··· Records for the task ···

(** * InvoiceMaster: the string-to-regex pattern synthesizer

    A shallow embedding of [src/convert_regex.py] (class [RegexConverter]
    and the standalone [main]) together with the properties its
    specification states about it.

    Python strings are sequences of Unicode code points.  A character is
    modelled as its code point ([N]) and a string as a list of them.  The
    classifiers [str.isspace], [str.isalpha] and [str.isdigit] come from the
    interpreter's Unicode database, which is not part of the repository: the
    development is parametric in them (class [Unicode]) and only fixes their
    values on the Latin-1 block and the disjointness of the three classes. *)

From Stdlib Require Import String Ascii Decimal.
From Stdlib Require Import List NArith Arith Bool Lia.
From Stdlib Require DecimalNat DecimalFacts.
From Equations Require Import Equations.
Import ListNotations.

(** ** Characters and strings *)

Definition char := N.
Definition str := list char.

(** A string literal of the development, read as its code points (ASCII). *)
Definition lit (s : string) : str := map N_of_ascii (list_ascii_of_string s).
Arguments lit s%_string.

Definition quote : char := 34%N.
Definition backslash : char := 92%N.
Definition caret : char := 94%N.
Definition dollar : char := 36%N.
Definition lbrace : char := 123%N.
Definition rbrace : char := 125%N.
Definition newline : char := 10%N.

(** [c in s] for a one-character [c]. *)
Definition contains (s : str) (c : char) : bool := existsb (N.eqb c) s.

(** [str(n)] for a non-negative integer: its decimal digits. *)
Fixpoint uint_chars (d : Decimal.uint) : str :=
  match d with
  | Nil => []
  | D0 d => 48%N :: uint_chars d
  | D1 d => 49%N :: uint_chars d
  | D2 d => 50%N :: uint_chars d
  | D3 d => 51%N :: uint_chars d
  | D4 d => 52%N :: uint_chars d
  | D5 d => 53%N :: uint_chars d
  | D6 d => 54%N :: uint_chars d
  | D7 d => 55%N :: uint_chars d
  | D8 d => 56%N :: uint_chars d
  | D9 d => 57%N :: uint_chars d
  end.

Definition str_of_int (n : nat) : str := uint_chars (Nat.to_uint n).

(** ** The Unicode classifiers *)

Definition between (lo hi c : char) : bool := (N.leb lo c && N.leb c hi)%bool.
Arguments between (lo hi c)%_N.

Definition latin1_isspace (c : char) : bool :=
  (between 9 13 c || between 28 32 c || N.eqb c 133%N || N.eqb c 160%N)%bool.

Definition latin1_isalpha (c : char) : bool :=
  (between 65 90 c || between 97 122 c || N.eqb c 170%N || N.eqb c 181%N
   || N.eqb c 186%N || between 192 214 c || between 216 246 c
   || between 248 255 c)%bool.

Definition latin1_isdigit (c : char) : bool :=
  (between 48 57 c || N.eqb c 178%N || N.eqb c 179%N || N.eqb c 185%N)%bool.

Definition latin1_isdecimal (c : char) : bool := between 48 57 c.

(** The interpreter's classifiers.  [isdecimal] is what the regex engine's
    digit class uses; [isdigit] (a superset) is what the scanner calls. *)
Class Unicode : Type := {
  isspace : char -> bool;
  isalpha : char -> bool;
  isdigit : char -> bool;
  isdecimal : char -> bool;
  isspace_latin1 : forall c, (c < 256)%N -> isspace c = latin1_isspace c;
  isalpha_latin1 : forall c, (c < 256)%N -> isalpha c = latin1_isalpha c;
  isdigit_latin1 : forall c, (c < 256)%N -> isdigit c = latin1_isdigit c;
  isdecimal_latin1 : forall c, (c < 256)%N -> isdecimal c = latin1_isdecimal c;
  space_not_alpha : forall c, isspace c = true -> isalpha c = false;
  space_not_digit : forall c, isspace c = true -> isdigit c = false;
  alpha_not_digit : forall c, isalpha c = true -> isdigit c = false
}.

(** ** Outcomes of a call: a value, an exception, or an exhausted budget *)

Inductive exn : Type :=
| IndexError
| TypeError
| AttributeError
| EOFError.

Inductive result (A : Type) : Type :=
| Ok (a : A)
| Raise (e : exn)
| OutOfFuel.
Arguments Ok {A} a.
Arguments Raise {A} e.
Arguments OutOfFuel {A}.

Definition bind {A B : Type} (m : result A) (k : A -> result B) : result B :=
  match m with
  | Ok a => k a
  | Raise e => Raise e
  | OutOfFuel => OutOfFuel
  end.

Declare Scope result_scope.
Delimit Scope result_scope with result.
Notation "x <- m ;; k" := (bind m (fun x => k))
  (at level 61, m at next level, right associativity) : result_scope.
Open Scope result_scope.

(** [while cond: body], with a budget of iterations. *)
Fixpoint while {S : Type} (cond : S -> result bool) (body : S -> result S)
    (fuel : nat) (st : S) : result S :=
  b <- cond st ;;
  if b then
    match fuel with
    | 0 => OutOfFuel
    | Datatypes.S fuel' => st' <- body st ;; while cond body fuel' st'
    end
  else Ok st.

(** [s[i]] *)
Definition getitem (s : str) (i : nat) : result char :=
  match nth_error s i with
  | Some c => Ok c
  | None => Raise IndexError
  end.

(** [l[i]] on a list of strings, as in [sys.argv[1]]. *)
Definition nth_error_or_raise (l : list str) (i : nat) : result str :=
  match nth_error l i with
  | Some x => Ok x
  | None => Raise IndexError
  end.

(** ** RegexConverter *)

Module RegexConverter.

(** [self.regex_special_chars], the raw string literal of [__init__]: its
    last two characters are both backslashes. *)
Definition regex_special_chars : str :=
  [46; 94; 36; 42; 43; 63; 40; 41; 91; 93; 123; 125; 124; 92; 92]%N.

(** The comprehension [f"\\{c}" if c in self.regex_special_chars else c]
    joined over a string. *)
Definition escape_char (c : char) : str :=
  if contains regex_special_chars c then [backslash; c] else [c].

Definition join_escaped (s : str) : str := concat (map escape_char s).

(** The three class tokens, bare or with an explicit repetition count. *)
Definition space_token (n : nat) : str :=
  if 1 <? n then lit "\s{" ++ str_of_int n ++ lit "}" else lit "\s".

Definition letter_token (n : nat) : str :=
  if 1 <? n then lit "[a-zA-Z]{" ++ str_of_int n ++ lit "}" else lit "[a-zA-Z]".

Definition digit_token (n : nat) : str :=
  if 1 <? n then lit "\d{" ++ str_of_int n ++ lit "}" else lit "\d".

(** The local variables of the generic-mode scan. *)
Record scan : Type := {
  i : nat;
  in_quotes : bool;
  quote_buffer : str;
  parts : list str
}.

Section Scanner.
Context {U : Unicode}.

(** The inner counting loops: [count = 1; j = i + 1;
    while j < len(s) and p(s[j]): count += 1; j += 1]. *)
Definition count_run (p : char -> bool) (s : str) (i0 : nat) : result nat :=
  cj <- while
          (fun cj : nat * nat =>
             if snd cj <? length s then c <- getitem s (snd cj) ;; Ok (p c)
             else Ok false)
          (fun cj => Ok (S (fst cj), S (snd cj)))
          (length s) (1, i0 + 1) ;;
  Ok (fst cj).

···
··· Records for the task ···

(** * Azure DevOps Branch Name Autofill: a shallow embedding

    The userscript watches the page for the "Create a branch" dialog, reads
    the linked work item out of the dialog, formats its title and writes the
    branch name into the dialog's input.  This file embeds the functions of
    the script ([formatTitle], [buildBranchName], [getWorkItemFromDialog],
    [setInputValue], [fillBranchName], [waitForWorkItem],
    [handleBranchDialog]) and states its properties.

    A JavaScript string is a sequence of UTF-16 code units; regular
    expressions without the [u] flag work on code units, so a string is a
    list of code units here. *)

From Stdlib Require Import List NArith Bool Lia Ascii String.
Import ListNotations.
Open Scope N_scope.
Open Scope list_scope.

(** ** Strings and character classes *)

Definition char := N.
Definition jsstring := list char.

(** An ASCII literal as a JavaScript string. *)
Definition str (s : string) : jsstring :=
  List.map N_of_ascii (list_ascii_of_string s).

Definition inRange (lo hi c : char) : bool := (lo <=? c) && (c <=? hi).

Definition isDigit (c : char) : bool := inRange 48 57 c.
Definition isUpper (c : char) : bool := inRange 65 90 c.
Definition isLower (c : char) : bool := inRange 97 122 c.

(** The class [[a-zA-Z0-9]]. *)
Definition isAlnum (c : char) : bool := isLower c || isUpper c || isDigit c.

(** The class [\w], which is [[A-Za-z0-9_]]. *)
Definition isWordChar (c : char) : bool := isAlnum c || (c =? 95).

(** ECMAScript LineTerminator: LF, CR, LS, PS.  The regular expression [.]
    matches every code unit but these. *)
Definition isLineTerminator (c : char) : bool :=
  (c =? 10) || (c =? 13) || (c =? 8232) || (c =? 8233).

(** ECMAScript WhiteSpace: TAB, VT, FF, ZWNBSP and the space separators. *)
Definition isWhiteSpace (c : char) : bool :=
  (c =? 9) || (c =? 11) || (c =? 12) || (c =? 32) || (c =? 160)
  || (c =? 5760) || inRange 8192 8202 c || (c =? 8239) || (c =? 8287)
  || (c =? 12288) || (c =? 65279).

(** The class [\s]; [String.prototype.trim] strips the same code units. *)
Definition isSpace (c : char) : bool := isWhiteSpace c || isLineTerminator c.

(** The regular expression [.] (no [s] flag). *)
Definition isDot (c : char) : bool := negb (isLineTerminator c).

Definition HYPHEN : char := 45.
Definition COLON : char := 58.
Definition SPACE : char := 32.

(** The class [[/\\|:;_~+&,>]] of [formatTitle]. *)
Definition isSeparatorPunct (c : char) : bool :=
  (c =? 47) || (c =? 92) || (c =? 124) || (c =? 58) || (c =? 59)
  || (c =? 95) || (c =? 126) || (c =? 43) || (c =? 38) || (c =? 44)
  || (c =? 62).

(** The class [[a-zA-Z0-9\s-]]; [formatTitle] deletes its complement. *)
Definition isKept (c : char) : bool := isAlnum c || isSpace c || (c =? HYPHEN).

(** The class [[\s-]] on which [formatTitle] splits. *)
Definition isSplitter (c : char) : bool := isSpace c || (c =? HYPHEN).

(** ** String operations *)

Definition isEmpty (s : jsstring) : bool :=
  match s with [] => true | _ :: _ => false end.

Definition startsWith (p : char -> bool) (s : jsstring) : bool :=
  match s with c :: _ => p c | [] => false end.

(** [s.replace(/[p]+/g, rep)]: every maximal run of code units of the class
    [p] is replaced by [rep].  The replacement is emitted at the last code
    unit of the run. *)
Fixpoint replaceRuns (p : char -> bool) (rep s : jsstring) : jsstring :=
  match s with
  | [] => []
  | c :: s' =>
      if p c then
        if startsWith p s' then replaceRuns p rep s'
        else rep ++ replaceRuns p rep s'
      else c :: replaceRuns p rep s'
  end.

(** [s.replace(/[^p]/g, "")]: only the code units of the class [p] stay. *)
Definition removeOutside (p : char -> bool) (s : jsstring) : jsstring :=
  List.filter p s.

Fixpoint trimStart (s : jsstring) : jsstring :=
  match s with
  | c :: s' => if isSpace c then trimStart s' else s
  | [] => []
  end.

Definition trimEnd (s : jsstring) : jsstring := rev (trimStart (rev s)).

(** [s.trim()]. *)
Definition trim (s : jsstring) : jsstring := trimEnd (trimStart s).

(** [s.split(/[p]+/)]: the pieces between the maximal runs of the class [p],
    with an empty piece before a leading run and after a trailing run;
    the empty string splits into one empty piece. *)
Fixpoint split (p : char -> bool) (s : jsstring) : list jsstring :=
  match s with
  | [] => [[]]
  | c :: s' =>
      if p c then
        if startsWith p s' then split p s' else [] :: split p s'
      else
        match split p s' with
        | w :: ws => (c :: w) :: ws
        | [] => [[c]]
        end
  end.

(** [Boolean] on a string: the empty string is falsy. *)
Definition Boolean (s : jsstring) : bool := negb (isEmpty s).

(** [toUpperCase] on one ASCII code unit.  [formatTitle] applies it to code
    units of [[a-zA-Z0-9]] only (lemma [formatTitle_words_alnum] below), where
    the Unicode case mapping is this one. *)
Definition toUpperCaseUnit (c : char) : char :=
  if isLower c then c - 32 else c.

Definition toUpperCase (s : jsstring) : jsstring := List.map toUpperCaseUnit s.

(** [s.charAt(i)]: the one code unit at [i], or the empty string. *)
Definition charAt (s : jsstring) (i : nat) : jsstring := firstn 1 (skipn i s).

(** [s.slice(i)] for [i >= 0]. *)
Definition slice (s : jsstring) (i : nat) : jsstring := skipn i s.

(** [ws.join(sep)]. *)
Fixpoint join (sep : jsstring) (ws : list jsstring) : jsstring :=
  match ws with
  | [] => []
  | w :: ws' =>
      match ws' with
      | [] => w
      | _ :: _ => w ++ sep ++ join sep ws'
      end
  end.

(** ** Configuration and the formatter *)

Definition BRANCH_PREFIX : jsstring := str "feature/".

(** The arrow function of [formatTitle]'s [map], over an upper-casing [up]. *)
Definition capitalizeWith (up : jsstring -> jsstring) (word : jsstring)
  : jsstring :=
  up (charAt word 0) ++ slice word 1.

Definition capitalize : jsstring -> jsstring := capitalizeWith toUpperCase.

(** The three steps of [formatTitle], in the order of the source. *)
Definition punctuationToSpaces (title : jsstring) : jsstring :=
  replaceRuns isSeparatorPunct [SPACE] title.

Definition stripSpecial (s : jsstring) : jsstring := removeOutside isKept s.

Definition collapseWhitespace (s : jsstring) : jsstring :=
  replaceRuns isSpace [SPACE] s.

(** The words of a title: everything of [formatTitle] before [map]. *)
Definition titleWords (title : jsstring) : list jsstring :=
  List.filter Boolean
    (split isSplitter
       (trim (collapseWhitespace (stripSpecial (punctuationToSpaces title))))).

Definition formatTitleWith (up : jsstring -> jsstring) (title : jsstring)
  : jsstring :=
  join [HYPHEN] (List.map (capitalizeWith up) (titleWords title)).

···
··· Records for the task ···

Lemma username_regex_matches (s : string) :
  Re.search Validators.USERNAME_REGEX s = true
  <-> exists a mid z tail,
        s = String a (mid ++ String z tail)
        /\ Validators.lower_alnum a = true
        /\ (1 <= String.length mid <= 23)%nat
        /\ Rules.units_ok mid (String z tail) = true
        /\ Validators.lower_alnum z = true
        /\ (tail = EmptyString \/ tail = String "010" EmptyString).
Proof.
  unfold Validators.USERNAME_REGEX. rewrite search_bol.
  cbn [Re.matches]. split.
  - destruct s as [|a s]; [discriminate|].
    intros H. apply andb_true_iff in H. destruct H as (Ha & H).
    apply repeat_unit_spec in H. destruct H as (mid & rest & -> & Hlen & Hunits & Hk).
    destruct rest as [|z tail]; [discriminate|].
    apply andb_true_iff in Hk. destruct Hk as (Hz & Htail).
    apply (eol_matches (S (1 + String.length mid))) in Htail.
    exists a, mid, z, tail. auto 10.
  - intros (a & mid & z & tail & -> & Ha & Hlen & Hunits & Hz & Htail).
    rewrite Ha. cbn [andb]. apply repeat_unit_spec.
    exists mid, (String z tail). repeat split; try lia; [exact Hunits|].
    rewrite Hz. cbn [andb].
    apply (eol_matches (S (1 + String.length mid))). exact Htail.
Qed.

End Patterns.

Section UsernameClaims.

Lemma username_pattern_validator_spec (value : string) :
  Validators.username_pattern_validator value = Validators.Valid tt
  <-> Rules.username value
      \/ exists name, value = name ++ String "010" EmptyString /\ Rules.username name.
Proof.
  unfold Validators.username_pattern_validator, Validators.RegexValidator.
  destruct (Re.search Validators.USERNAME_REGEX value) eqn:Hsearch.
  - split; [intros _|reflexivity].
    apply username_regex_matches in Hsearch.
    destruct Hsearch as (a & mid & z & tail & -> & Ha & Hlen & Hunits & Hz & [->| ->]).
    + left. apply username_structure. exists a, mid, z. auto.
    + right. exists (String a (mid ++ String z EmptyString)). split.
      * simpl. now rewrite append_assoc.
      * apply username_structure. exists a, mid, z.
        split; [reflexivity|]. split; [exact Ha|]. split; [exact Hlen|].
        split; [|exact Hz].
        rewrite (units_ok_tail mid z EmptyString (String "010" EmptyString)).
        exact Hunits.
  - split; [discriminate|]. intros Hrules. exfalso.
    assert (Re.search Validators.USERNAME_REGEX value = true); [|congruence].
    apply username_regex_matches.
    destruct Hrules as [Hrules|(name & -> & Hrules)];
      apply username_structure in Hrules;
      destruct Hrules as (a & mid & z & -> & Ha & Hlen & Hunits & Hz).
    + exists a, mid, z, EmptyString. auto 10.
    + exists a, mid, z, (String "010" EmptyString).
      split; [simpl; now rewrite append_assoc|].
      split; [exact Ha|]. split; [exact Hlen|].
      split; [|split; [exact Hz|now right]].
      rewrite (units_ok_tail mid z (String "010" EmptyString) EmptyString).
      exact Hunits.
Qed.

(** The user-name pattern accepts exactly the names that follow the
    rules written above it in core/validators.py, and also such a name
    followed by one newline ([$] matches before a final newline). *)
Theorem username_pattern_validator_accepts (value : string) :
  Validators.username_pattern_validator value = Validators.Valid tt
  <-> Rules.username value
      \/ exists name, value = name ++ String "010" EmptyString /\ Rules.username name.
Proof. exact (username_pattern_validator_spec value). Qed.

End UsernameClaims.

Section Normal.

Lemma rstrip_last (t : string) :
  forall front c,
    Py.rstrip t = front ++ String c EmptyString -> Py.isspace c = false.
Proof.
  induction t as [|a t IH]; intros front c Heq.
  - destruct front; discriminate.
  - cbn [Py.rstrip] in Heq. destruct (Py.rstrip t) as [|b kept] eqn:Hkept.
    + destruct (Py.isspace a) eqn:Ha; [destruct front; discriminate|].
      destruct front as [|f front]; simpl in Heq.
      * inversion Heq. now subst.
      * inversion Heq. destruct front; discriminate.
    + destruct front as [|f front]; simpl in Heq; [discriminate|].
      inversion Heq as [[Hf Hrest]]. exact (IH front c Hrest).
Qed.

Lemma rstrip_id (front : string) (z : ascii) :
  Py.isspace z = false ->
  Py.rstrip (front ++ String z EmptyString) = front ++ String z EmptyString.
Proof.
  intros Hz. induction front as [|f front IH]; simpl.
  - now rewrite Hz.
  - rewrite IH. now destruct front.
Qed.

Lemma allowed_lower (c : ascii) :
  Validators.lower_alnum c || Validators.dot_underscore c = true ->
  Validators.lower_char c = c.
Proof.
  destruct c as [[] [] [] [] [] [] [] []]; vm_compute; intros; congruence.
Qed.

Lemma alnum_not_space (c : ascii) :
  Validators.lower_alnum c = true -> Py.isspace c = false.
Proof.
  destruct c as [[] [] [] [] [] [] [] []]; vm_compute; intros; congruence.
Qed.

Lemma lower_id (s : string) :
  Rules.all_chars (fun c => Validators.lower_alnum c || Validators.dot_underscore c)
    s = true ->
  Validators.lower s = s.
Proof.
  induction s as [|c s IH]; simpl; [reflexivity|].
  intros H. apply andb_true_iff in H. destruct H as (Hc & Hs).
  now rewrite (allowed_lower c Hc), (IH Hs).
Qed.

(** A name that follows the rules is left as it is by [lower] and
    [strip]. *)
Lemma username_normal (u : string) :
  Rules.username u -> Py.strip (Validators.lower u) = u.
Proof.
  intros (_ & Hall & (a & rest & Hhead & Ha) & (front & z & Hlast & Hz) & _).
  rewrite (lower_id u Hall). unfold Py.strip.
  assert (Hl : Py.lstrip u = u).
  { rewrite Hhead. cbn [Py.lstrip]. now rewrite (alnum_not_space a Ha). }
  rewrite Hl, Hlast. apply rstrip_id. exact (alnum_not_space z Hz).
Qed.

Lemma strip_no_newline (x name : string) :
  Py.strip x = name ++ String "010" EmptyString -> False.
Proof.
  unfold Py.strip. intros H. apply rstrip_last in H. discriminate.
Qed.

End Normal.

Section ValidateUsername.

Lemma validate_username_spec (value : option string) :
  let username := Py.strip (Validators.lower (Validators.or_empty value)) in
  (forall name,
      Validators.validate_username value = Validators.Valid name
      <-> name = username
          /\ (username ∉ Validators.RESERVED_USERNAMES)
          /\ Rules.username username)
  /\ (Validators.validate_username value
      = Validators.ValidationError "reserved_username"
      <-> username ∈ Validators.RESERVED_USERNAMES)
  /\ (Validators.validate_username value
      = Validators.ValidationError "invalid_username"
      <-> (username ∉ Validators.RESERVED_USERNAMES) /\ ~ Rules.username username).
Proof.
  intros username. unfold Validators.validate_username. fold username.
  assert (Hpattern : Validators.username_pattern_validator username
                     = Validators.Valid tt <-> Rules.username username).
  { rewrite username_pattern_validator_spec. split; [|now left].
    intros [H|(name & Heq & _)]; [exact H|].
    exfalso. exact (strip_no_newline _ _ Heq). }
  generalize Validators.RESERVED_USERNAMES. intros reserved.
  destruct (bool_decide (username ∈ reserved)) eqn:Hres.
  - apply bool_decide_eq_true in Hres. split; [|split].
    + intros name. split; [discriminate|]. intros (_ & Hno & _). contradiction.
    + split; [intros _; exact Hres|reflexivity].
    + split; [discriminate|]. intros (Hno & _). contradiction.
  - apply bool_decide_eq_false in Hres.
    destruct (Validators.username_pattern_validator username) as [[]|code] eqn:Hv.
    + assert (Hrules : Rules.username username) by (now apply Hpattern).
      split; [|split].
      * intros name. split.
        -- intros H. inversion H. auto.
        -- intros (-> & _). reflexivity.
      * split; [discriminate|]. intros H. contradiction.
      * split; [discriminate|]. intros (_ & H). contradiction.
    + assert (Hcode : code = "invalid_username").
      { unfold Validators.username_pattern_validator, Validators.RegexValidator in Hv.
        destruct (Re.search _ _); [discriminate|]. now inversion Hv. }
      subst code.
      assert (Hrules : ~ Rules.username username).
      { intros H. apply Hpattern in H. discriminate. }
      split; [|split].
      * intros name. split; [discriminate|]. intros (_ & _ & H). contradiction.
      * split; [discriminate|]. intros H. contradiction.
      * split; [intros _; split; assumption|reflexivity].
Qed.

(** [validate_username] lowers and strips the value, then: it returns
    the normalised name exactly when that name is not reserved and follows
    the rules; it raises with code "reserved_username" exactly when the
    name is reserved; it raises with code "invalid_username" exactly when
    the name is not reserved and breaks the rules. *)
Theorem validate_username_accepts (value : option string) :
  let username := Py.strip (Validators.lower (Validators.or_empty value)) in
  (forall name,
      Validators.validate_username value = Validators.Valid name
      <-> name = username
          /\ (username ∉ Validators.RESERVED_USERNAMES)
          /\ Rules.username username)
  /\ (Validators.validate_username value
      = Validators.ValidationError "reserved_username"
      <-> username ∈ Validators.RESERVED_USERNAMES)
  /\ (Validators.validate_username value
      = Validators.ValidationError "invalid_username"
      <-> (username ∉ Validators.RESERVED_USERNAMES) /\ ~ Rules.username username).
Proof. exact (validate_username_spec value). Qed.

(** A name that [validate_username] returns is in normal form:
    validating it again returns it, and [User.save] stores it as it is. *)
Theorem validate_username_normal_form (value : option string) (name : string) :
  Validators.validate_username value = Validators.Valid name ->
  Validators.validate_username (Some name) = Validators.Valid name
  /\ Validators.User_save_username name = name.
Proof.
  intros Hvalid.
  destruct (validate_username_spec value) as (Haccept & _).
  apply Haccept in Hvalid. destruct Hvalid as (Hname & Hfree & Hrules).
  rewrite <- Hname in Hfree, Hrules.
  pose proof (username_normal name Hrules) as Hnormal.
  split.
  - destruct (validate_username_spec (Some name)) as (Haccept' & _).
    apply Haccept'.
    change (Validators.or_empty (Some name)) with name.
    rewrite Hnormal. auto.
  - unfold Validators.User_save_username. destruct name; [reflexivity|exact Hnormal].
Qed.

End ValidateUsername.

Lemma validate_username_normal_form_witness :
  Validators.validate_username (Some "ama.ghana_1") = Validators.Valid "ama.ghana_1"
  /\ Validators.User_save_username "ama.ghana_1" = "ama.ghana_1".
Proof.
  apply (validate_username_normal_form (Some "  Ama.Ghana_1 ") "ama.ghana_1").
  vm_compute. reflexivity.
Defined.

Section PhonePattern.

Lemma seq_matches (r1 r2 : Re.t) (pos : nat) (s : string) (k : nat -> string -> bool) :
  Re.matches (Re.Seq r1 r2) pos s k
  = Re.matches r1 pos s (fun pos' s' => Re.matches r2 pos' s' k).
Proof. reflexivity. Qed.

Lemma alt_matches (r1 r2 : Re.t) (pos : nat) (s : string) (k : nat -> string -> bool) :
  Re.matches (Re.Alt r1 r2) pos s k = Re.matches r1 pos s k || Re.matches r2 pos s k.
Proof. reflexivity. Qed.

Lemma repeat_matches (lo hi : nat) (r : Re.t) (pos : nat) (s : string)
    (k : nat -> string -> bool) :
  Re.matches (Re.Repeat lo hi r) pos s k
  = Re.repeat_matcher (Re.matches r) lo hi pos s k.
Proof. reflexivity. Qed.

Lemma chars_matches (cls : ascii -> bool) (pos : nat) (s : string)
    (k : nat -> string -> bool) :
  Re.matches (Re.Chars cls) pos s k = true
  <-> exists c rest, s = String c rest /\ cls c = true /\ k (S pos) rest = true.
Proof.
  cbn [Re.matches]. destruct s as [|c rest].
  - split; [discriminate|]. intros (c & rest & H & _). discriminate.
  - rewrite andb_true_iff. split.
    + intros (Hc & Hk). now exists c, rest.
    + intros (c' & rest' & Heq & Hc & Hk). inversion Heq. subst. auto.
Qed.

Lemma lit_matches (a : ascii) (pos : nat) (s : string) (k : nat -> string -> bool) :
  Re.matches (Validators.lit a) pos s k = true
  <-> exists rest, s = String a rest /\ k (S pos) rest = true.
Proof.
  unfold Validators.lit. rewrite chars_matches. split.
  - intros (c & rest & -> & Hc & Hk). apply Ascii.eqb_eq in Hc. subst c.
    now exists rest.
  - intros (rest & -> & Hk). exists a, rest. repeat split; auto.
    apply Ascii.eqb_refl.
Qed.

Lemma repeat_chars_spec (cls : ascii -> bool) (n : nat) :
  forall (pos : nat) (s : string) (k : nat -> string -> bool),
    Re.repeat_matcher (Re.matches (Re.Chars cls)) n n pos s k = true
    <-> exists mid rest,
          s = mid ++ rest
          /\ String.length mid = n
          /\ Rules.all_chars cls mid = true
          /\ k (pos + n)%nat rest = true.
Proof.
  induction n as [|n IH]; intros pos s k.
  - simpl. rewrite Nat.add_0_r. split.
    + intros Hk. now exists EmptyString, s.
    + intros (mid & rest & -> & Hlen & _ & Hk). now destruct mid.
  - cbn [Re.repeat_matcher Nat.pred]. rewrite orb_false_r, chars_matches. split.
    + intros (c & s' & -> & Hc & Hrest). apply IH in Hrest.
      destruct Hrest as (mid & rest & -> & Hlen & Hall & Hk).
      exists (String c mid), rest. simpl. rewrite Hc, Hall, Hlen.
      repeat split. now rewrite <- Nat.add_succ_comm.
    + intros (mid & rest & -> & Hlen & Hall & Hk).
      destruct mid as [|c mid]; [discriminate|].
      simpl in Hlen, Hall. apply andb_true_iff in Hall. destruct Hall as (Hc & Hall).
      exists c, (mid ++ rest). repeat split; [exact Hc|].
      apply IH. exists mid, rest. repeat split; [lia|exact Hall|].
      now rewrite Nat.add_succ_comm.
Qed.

···

Each line in the entries above, starting at the line with "(** The class [\w], which" and ending at the line with "Definition startsWith (p", is to be printed exactly, and only those lines.

(** The class [\w], which is [[A-Za-z0-9_]]. *)
Definition isWordChar (c : char) : bool := isAlnum c || (c =? 95).

(** ECMAScript LineTerminator: LF, CR, LS, PS.  The regular expression [.]
    matches every code unit but these. *)
Definition isLineTerminator (c : char) : bool :=
  (c =? 10) || (c =? 13) || (c =? 8232) || (c =? 8233).

(** ECMAScript WhiteSpace: TAB, VT, FF, ZWNBSP and the space separators. *)
Definition isWhiteSpace (c : char) : bool :=
  (c =? 9) || (c =? 11) || (c =? 12) || (c =? 32) || (c =? 160)
  || (c =? 5760) || inRange 8192 8202 c || (c =? 8239) || (c =? 8287)
  || (c =? 12288) || (c =? 65279).

(** The class [\s]; [String.prototype.trim] strips the same code units. *)
Definition isSpace (c : char) : bool := isWhiteSpace c || isLineTerminator c.

(** The regular expression [.] (no [s] flag). *)
Definition isDot (c : char) : bool := negb (isLineTerminator c).

Definition HYPHEN : char := 45.
Definition COLON : char := 58.
Definition SPACE : char := 32.

(** The class [[/\\|:;_~+&,>]] of [formatTitle]. *)
Definition isSeparatorPunct (c : char) : bool :=
  (c =? 47) || (c =? 92) || (c =? 124) || (c =? 58) || (c =? 59)
  || (c =? 95) || (c =? 126) || (c =? 43) || (c =? 38) || (c =? 44)
  || (c =? 62).

(** The class [[a-zA-Z0-9\s-]]; [formatTitle] deletes its complement. *)
Definition isKept (c : char) : bool := isAlnum c || isSpace c || (c =? HYPHEN).

(** The class [[\s-]] on which [formatTitle] splits. *)
Definition isSplitter (c : char) : bool := isSpace c || (c =? HYPHEN).

(** ** String operations *)

Definition isEmpty (s : jsstring) : bool :=
  match s with [] => true | _ :: _ => false end.

Definition startsWith (p : char -> bool) (s : jsstring) : bool :=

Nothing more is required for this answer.